Both possibilities face major political obstacles.
Various United Nations experts and human rights organizations have also called for investigations into specific incidents. These efforts typically involve requests for independent inquiries, fact-finding missions, and the preservation of evidence that might later be used in prosecutions.
Some legal scholars have argued that the attacks themselves could potentially constitute the crime of aggression, which refers to the illegal use of force against another state. However, prosecuting such cases is extremely difficult because of the jurisdictional limits of international courts and the political power of major states within the UN system.
As a result, it is unlikely that international legal mechanisms will produce decisive outcomes in the near future.
Implications for the Radical Left
Given these limitations, relying primarily on international law to oppose the attacks is unlikely to be effective.
At the same time, legal arguments may still serve a political function. One possible approach is to use them to expose the hypocrisy of governments that claim to uphold the rule of law domestically while violating it internationally.
For example, the United States government frequently emphasizes the importance of enforcing domestic law, including through aggressive measures against undocumented migrants. Yet the same government may participate in or support military actions that many legal experts consider inconsistent with international law.
Pointing out such contradictions can reveal the selective and political nature of legal discourse. In this way, legal arguments may help undermine the moral authority that governments claim when they present themselves as defenders of law and order.
However, it is important to avoid presenting international law itself as a solution to the underlying problems.

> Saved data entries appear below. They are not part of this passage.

(** * carcost: the cost-projection engine

    A shallow embedding of the interpolator and of the projection engine of
    the two scripts of the repository,

      - [src/car-cost.ts]      (script [car_cost_ts] below), and
      - [src/unnamed/part_001] (script [part_001] below),

    which share [lerp], [interpolatePoints] and [calculateLoanPayments]
    verbatim and differ in one line of [calculateCostOfOwnership].

    Modelling decisions.

    - JavaScript numbers that hold money and rates are kept abstract: the
      engine is written over a class [Arith] that supplies the literals,
      [+ - * /], [Math.pow] and the value [NaN].  Everything that only
      depends on the shape of the computation is proved for every instance.
    - Two instances are given.  [binary64] is IEEE 754 double precision, the
      numbers of JavaScript, over the primitive floats and their
      specification [SpecFloat]; [Math.pow], which the language leaves to
      the implementation, is a parameter of it.  [xnum] is exact arithmetic:
      rationals extended with the two infinities and NaN, with the IEEE
      rules for division by zero and for the undefined forms, and with no
      rounding, overflow, underflow or sign of zero.  A statement about
      [xnum] is a statement about the exact values, which the scripts
      approximate; it is used for the worked examples and where the outcome
      is NaN by the rules for the undefined forms.
    - What holds of zeros and of signs in both instances is collected in the
      class [Ieee754]: laws of IEEE 754 that involve no rounding.  The
      statements on a zero or negative principal are proved from these laws,
      hence for [binary64] as well as for [xnum].
    - Year counts ([loanYears], [expectedLife], the year of a control point,
      loop counters and array lengths) are integers, [Z]; they may be zero or
      negative.  Integer-to-number conversions are [of_Z].
    - [Array(length)] raises [RangeError] unless [0 <= length < 2^32];
      results are completion records, [Normal] or [Throw].  Arrays are
      lists.  An array that the code grows with [push] or builds with
      [Array.from] is a list of any length: the limits of the engine on
      memory and on the size of such an array are not modelled, and for
      such an array the statements describe the values that the code
      computes.
    - [points.sort(...)] sorts the array of the caller in place, so
      [interpolatePoints] returns the contents of that array after the call
      together with its completion. *)

From Stdlib Require Import ZArith QArith Qreduction Qpower Bool List Lia Lqa.
From Stdlib Require Import Sorting.Permutation Sorting.Sorted.
From Stdlib Require Floats.
Import ListNotations.

Local Open Scope Z_scope.

(** ** Completion records *)

Inductive exn : Type := RangeError.

Inductive completion (A : Type) : Type :=
| Normal (a : A)
| Throw (e : exn).

Arguments Normal {A} a.
Arguments Throw {A} e.

Definition bind {A B : Type} (c : completion A) (k : A -> completion B)
  : completion B :=
  match c with
  | Normal a => k a
  | Throw e => Throw e
  end.

Notation "x <- c ;; k" := (bind c (fun x => k))
  (at level 61, c at next level, right associativity).

(** ** JavaScript numbers, abstractly *)

Class Arith (number : Type) : Type := {
  lit : Q -> number;                  (* a numeric literal *)
  nan : number;                       (* what arithmetic on [undefined] gives *)
  add : number -> number -> number;
  sub : number -> number -> number;
  mul : number -> number -> number;
  div : number -> number -> number;
  pow : number -> Z -> number         (* [Math.pow] at an integer exponent *)
}.

Definition of_Z {number : Type} `{Arith number} (z : Z) : number :=
  lit (inject_Z z).

Declare Scope js_scope.
Delimit Scope js_scope with js.
Infix "+" := add : js_scope.
Infix "-" := sub : js_scope.
Infix "*" := mul : js_scope.
Infix "/" := div : js_scope.

(** The two copies of the script. *)
Inductive script : Type := car_cost_ts | part_001.

Section Engine.

Context {number : Type} `{Arith number}.

(** [type GraphPoint = [number, number]; // [year, cost]] *)
Definition GraphPoint : Type := (Z * number)%type.

(** [type Settings]; the fields [name] and [modelId] are not read by the
    engine and are left out. *)
Record Settings : Type := mkSettings {
  cost : option number;
  downPayment : option number;
  loanRate : option number;
  loanYears : option Z;
  expectedLife : option Z;
  insurancePoints : option (list GraphPoint);
  yearlyPermitCost : option number;
  maintenancePoints : option (list GraphPoint)
}.

(** The value returned by [calculateCostOfOwnership]. *)
Record Breakdown : Type := mkBreakdown {
  yearlyBreakdown : list number;
  total : number
}.

(** [function lerp(start, end, perc)] *)
Definition lerp (start end_ perc : number) : number :=
  let diff := (start - end_)%js in
  (start - (diff * perc))%js.

(** [points.sort((a, b) => a[0] - b[0])]: the sort is stable, and on
    integer years the comparator is consistent, so the result is the
    stable insertion of every point among the later ones. *)
Fixpoint insert (p : GraphPoint) (l : list GraphPoint) : list GraphPoint :=
  match l with
  | [] => [p]
  | q :: l' => if fst p - fst q <=? 0 then p :: l else q :: insert p l'
  end.

Definition sort (points : list GraphPoint) : list GraphPoint :=
  fold_right insert [] points.

(** [Array(length).fill(v)]: [Array(length)] raises [RangeError] unless
    [0 <= length < 2^32]. *)
Definition Array_fill (length : Z) (v : number) : completion (list number) :=
  if (length <? 0) || (4294967296 <=? length) then Throw RangeError
  else Normal (repeat v (Z.to_nat length)).

(** The values [0, 1, ..., length - 1] of a counting [for] loop, and of the
    indices of [Array.from({ length })]; none when [length <= 0]. *)
Definition upto (length : Z) : list Z :=
  map Z.of_nat (seq 0 (Z.to_nat length)).

(** The inner loop of [interpolatePoints]: the first [i] with
    [points[i][0] <= year && points[i+1][0] > year]. *)
Fixpoint find_bracket (points : list GraphPoint) (year : Z)
  : option (GraphPoint * GraphPoint) :=
  match points with
  | p :: (q :: _) as rest =>
      if (fst p <=? year) && (fst q >? year) then Some (p, q)
      else find_bracket rest year
  | _ => None
  end.

(** [left] and [right] after the inner loop; they start as [points[0]] and
    [points[points.length - 1]].  [d] stands for a point of the array and
    is only read when [points] is empty, which the caller excludes. *)
Definition surrounding (d : GraphPoint) (points : list GraphPoint) (year : Z)
  : GraphPoint * GraphPoint :=
  match find_bracket points year with
  | Some b => b
  | None => (hd d points, last points d)
  end.

(** The value pushed for [year] from the pair [left], [right]. *)
Definition segment (left right : GraphPoint) (year : Z) : number :=
  if fst left =? fst right then snd left
  else
    let percentage := (of_Z (year - fst left) / of_Z (fst right - fst left))%js in
    lerp (snd left) (snd right) percentage.

(** One iteration of the outer loop of [interpolatePoints]. *)
Definition interpolate_year (d : GraphPoint) (points : list GraphPoint)
  (year : Z) : number :=
  let bracket := surrounding d points year in
  segment (fst bracket) (snd bracket) year.

(** [function interpolatePoints(points, length)].  The first component is
    the array [points] of the caller as the call leaves it. *)
Definition interpolatePoints (points : list GraphPoint) (length : Z)
  : list GraphPoint * completion (list number) :=
  match points with
  | [] => (points, Array_fill length (of_Z 0))
  | [p] => (points, Array_fill length (snd p))
  | p :: _ =>
      let sorted := sort points in
      (sorted, Normal (map (interpolate_year p sorted) (upto length)))
  end.

(** [function calculateLoanPayments(principal, rate, years)] *)
Definition calculateLoanPayments (principal rate : number) (years : Z)
  : number :=
  let monthlyRate := (rate / of_Z 12)%js in
  let numPayments := years * 12 in
  let monthlyPayment :=
    (principal * monthlyRate * pow (of_Z 1 + monthlyRate) numPayments
     / (pow (of_Z 1 + monthlyRate) numPayments - of_Z 1))%js in
  (monthlyPayment * of_Z 12 * of_Z years)%js.

(** The destructuring defaults of [calculateCostOfOwnership], in source
    order: [expectedLife] is bound before the default of
    [insurancePoints] reads it. *)
Definition orElse {A : Type} (o : option A) (d : A) : A :=
  match o with Some a => a | None => d end.

Record Resolved : Type := mkResolved {
  r_cost : number;
  r_downPayment : number;
  r_loanRate : number;
  r_loanYears : Z;
  r_expectedLife : Z;
  r_insurancePoints : list GraphPoint;
  r_yearlyPermitCost : number;
  r_maintenancePoints : list GraphPoint
}.

Definition defaults (settings : Settings) : Resolved :=
  let cost := orElse (cost settings) (of_Z 0) in
  let downPayment := orElse (downPayment settings) (of_Z 0) in
  let loanRate := orElse (loanRate settings) (lit (3 # 100)) in
  let loanYears := orElse (loanYears settings) 4 in
  let expectedLife := orElse (expectedLife settings) 20 in
  let insurancePoints :=
    orElse (insurancePoints settings)
      [(0, of_Z 14000); (expectedLife - 1, of_Z 6500)] in
  let yearlyPermitCost := orElse (yearlyPermitCost settings) (of_Z 2643) in
  let maintenancePoints :=
    orElse (maintenancePoints settings)
      [(0, of_Z 1000); (5, of_Z 2000); (10, of_Z 3500); (15, of_Z 5000)] in
  mkResolved cost downPayment loanRate loanYears expectedLife
    insurancePoints yearlyPermitCost maintenancePoints.

(** [const principal = cost - downPayment] *)
Definition principal (r : Resolved) : number :=
  (r_cost r - r_downPayment r)%js.

(** [const yearlyLoanPayment = totalLoanPayment / loanYears] *)
Definition yearlyLoanPayment (r : Resolved) : number :=
  let totalLoanPayment :=
    calculateLoanPayments (principal r) (r_loanRate r) (r_loanYears r) in
  (totalLoanPayment / of_Z (r_loanYears r))%js.

(** [insuranceCosts[i]]: reading past the end gives [undefined]. *)
Definition at_index (a : list number) (i : Z) : number :=
  nth (Z.to_nat i) a nan.

(** The callback of [Array.from({ length: expectedLife }).map(...)]. *)
Definition yearCost (r : Resolved) (insuranceCosts maintenanceCosts : list number)
  (i : Z) : number :=
  let yearCost :=
    (at_index insuranceCosts i + r_yearlyPermitCost r
     + at_index maintenanceCosts i)%js in
  if i <? r_loanYears r then (yearCost + yearlyLoanPayment r)%js
  else yearCost.

(** [yearlyPayments.reduce((acc, v) => acc + v, 0)] *)
Definition sum (l : list number) : number :=
  fold_left add l (of_Z 0).

(** [function calculateCostOfOwnership(settings)] of the script [v].  The
    two calls also sort the arrays of [settings] in place; nothing reads
    them afterwards, and the completion alone is returned here. *)
Definition calculateCostOfOwnership (v : script) (settings : Settings)
  : completion Breakdown :=
  let r := defaults settings in
  insuranceCosts <- snd (interpolatePoints (r_insurancePoints r) (r_expectedLife r)) ;;
  maintenanceCosts <- snd (interpolatePoints (r_maintenancePoints r) (r_expectedLife r)) ;;
  let yearlyPayments :=
    map (yearCost r insuranceCosts maintenanceCosts) (upto (r_expectedLife r)) in
  let total :=
    match v with
    | car_cost_ts => sum yearlyPayments
    | part_001 => (sum yearlyPayments + r_downPayment r)%js
    end in
  Normal (mkBreakdown yearlyPayments total).

End Engine.

Arguments Settings number : clear implicits.
Arguments Breakdown number : clear implicits.
Arguments Resolved number : clear implicits.
Arguments GraphPoint number : clear implicits.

Legal systems—including international law—operate within a global capitalist order that permits the systematic exploitation of workers on a massive scale (see some posts in this blog on the exploitation of workers in Belgium, Canada,China and the United States). The same legal framework that condemns certain acts of violence also protects property relations and economic structures that generate inequality and exploitation worldwide.
Conclusion
The attacks by the United States and Israel on Iran are widely criticized as violations of international law, and legal challenges may continue to emerge in international institutions. However, structural political and institutional barriers make it unlikely that these mechanisms will produce decisive results in the near future.
For the radical left, the key issue is not simply whether the attacks violate international law, but how legal arguments should be used politically.

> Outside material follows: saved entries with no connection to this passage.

Lemma get_frame (filepath : string) (db db' : Database) (r : Res payload) :
  get filepath db = (r, db') →
  level db' = level db ∧ bridge db' = bridge db
  ∧ collectionIndexDefinitions db' = collectionIndexDefinitions db.
Proof.
  unfold get. destruct (isSystemFile filepath); [by intros [= <- <-]|].
  cbv [bind lift ret throw level_get].
  destruct (getSchema db) as [[s|e] db1] eqn:Hs;
    apply getSchema_frame in Hs as (Hl & Hb & Hc & _);
    [|by intros [= <- <-]].
  destruct (level db1 !! (rootSublevel, normalizePath filepath)) as [rec|];
    [|by intros [= <- <-]].
  by destruct (getCollectionAndTemplateByFullPath s filepath _);
    intros [= <- <-].
Qed.

(** A path with no primary record cannot be read. *)
Lemma get_missing (filepath : string) (db : Database) :
  level db !! (rootSublevel, normalizePath filepath) = None →
  ∃ e db', get filepath db = (Throw e, db').
Proof.
  intros Hnone. unfold get.
  destruct (isSystemFile filepath); [by eexists _, _|].
  cbv [bind lift ret throw level_get].
  destruct (getSchema db) as [[s|e] db1] eqn:Hs;
    apply getSchema_frame in Hs as (Hl & _); [|by eexists _, _].
  rewrite Hl, Hnone. by eexists _, _.
Qed.

Lemma sequential_frame {A B : Type} (callback : A → M B) (items : list A)
    (db db' : Database) (r : Res (list B)) :
  (∀ x d, level (callback x d).2 = level d ∧ bridge (callback x d).2 = bridge d) →
  sequential items callback db = (r, db') →
  level db' = level db ∧ bridge db' = bridge db.
Proof.
  intros Hcb. revert db db' r.
  induction items as [|x items IH]; intros db db' r.
  - by intros [= <- <-].
  - simpl. cbv [bind ret].
    destruct (Hcb x db) as [Hl Hb].
    destruct (callback x db) as [[y|e] db1]; simpl in Hl, Hb;
      [|by intros [= <- <-]].
    destruct (sequential items callback db1) as [[ys|e] db2] eqn:Hrest;
      apply IH in Hrest as [Hl2 Hb2]; intros [= <- <-]; split; congruence.
Qed.
(** C4, on the input where the code departs from it: the body of a
    response that is not ok exists and closes without a chunk.  [start]
    reads [done], calls neither [controller.error] nor [controller.close],
    and the returned stream is never errored and never closed: no error is
    surfaced, a read of it stays pending.  (It is given no chunk either.) *)
Theorem empty_error_body_never_settles
  (P : EventSourceParser) (st : N) (customParser : option AIStreamParser)
  (callbacks : option AIStreamCallbacks) (taken : nat) :
  let r := AIStream P {| ok := false; status := st;
                         body := Some {| chunks := []; body_end := Closes |} |}
             customParser callbacks taken in
  ending r = NeverSettles
  /\ (forall e, ending r <> Errored e)
  /\ output r = []
  /\ error_reader r
     = Some {| unread := {| chunks := []; body_end := Closes |}; reads := 1 |}.
Proof.
  simpl. repeat split. intros e H. discriminate H.
Qed.

(** ** Responses that are ok *)

Lemma completion_calls_app (t1 t2 : list Action) :
  completion_calls (t1 ++ t2) = completion_calls t1 ++ completion_calls t2.
Proof.
  induction t1 as [|a t1 IH]; simpl; [reflexivity|].
  destruct a; simpl; now rewrite IH.
Qed.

A Marxist perspective suggests that law has inherent limitations. Legal argument tends to focus on particular violations while leaving intact the broader social and economic structures that produce war, exploitation, and inequality.
This limitation becomes particularly clear when we consider the role that legal systems play in the global economy. The legal framework of capitalism permits and regulates the systematic extraction of a surplus of value from workers that forms the basis for the profit of private employers. Studies of major corporations—from manufacturing firms to global beverage companies—demonstrate that workers are exploited even in unionized settings despite full compliance with national and international legal systems. In other words, the law may regulate exploitation, but it does not abolish it.

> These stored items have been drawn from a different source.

Lemma startAnalysis_not_ready_noop_witness :
  let st := mkState None true [] summary 100 false 0 in
  analysisReady st = false ∧ startAnalysis st = st ∧
  dispatch StartAnalysis st = Some st.
Proof.
  intros st. apply (startAnalysis_not_ready_noop st). left. reflexivity.
Defined.

(** C5: when a file is selected and the scanner list is not empty,
    [startAnalysis] called in phase [idle] or [summary] closes the
    dialog, moves to [processing] and the entry into [processing]
    resets [progress] to 0 (and starts the interval); the file and the
    scanner list are kept. *)
Theorem startAnalysis_ready (st : State) (f : File)
    (Hfile : file st = Some f)
    (Hsel : selectedOptions st ≠ [])
    (Hstep : step st = idle ∨ step st = summary) :
  let st' := startAnalysis st in
  dialogOpen st' = false ∧
  step st' = processing ∧
  progress st' = 0%Q ∧
  timer st' = true ∧
  file st' = Some f ∧
  selectedOptions st' = selectedOptions st.
Proof.
  assert (Hready : analysisReady st = true)
    by (apply analysisReady_true; eauto).
  assert (Hne : step (setDialogOpen false st) ≠ processing)
    by (simpl; destruct Hstep as [-> | ->]; discriminate).
  simpl. unfold startAnalysis. rewrite Hready. simpl.
  destruct (setStep_frame processing (setDialogOpen false st))
    as (Hf & Hd & Hs & _).
  destruct (setStep_enter_processing _ Hne) as [Hp Ht].
  rewrite setStep_step, Hf, Hd, Hs, Hp, Ht. simpl. repeat split; assumption.
Qed.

For this reason, international law should not be treated as the primary foundation for opposing such attacks. Instead, it can be used tactically—exposing hypocrisy, publicizing injustices, and supporting broader political struggles—while remaining aware of its limits.
In this sense, the most effective approach may be what Robert Knox describes as principled opportunism: using legal arguments when they advance progressive aims, while recognizing that the deeper transformation of society must occur through political struggle rather than legal reform alone.